▸ WORK TO COMPLETE: For the string "right", find every matching line in the records and copy it.

^^^^

Lemma round_pos_overflow (neg : bool) :
  (exists b, round_pos neg a 1 = Inf b) <-> 2 ^ 1024 - 2 ^ 970 <= a.
Proof.
  pose proof log2_bounds as [Hlo Hhi]. pose proof L_nonneg as HL.
  destruct (Z_lt_ge_dec a (2 ^ 53)) as [Hlt|Hge].
  - rewrite (round_pos_exact neg Hlt). split.
    + intros (b & H). discriminate.
    + intros H. exfalso.
      assert (2 ^ 53 < 2 ^ 1024 - 2 ^ 970) by (vm_compute; reflexivity). lia.
  - assert (HL53 : 53 <= L).
    { destruct (Z_le_gt_dec 53 L) as [|Hgt]; [assumption|]. exfalso.
      assert (2 ^ (L + 1) <= 2 ^ 53) by (apply Z.pow_le_mono_r; lia). lia. }
    unfold round_pos. rewrite binade_int. cbv zeta.
    replace (0 <=? L - 52) with true by (symmetry; apply Z.leb_le; lia).
    rewrite Z.mul_1_l.
    set (d := 2 ^ (L - 52)).
    assert (Hp : 0 < d) by (apply Z.pow_pos_nonneg; lia).
    assert (Hs : 2 ^ L = d * 2 ^ 52)
      by (unfold d; rewrite <- Z.pow_add_r by lia; f_equal; lia).
    assert (Hs' : 2 ^ (L + 1) = d * 2 ^ 53)
      by (unfold d; rewrite <- Z.pow_add_r by lia; f_equal; lia).
    pose proof (Z.div_mod a d ltac:(lia)) as Hdm.
    pose proof (Z.mod_pos_bound a d Hp) as Hr.
    assert (Hq : 2 ^ 52 <= a / d) by (apply Z.div_le_lower_bound; lia).
    assert (Hq2 : a / d < 2 ^ 53) by (apply Z.div_lt_upper_bound; lia).
    set (q := a / d) in *. set (r := a mod d) in *.
    set (up := (d <? 2 * r) || ((d =? 2 * r) && Z.odd q)).
    assert (Hup : up = true <-> d < 2 * r \/ (d = 2 * r /\ Z.odd q = true)).
    { unfold up. rewrite orb_true_iff, andb_true_iff, Z.ltb_lt, Z.eqb_eq. tauto. }
    set (q' := if up then q + 1 else q).
    assert (Hq' : 2 ^ 52 <= q' <= 2 ^ 53) by (unfold q'; destruct up; lia).
    assert (H1024 : 2 ^ 1024 = 2 ^ 54 * 2 ^ 970) by (vm_compute; reflexivity).
    assert (H971 : 2 ^ 971 = 2 * 2 ^ 970) by (vm_compute; reflexivity).
    assert (P970 : 0 < 2 ^ 970) by (vm_compute; reflexivity).
    set (P := 2 ^ 970) in *.
    assert (Hmono : forall x y, 0 <= x -> x <= y -> 2 ^ x <= 2 ^ y)
      by (intros; apply Z.pow_le_mono_r; lia).
    assert (Hinf : (exists b, (let '(m, e') := if q' =? 2 ^ 53 then (2 ^ 52, L - 52 + 1)
                                             else (q', L - 52) in
                              if m =? 0 then Zero neg
                              else if 971 <? e' then Inf neg else Finite neg (Z.to_pos m) e')
                             = Inf b)
                   <-> (971 < L - 52 \/ (L - 52 = 971 /\ q' = 2 ^ 53))).
    { destruct (Z.eqb_spec q' (2 ^ 53)) as [E|E].
      - change (2 ^ 52 =? 0) with false. cbv iota.
        destruct (Z.ltb_spec 971 (L - 52 + 1)).
        + split; [intros _; lia | intros _; now exists neg].
        + split; [intros (b & Hb); discriminate | intros; lia].
      - replace (q' =? 0) with false by (symmetry; apply Z.eqb_neq; lia).
        destruct (Z.ltb_spec 971 (L - 52)).
        + split; [intros _; lia | intros _; now exists neg].
        + split; [intros (b & Hb); discriminate | intros; lia]. }
    fold q r up q'. rewrite Hinf. clear Hinf. split.
    + intros [Hbig | [He Hq53]].
      * assert (2 ^ 1024 <= 2 ^ L) by (apply Hmono; lia). lia.
      * assert (Hd : d = 2 * P) by (unfold d; rewrite He; exact H971).
        assert (Hu : up = true) by (unfold q' in Hq53; destruct up; [reflexivity | lia]).
        assert (q = 2 ^ 53 - 1) by (unfold q' in Hq53; rewrite Hu in Hq53; lia).
        apply Hup in Hu. nia.
    + intros Hbig.
      destruct (Z_lt_ge_dec 971 (L - 52)) as [|Hle]; [now left|]. right.
      assert (HL971 : L - 52 = 971).
      { destruct (Z.eq_dec (L - 52) 971) as [|Hne]; [assumption|]. exfalso.
        assert (2 ^ (L + 1) <= 2 ^ 1023) by (apply Hmono; lia).
        assert (2 ^ 1023 < 2 ^ 1024 - P) by (unfold P; vm_compute; reflexivity). lia. }
      split; [exact HL971|].
      assert (Hd : d = 2 * P) by (unfold d; rewrite HL971; exact H971).
      assert (Hq53 : q = 2 ^ 53 - 1) by nia.
      assert (Hu : up = true).
      { apply Hup. destruct (Z_lt_ge_dec d (2 * r)) as [|Hge']; [now left|]. right.
        split; [nia|]. rewrite Hq53. reflexivity. }
      unfold q'. rewrite Hu. lia.
Qed.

^^^^

▸ YOUR RESPONSE:
      destruct (Z_lt_ge_dec 971 (L - 52)) as [|Hle]; [now left|]. right.
      { apply Hup. destruct (Z_lt_ge_dec d (2 * r)) as [|Hge']; [now left|]. right.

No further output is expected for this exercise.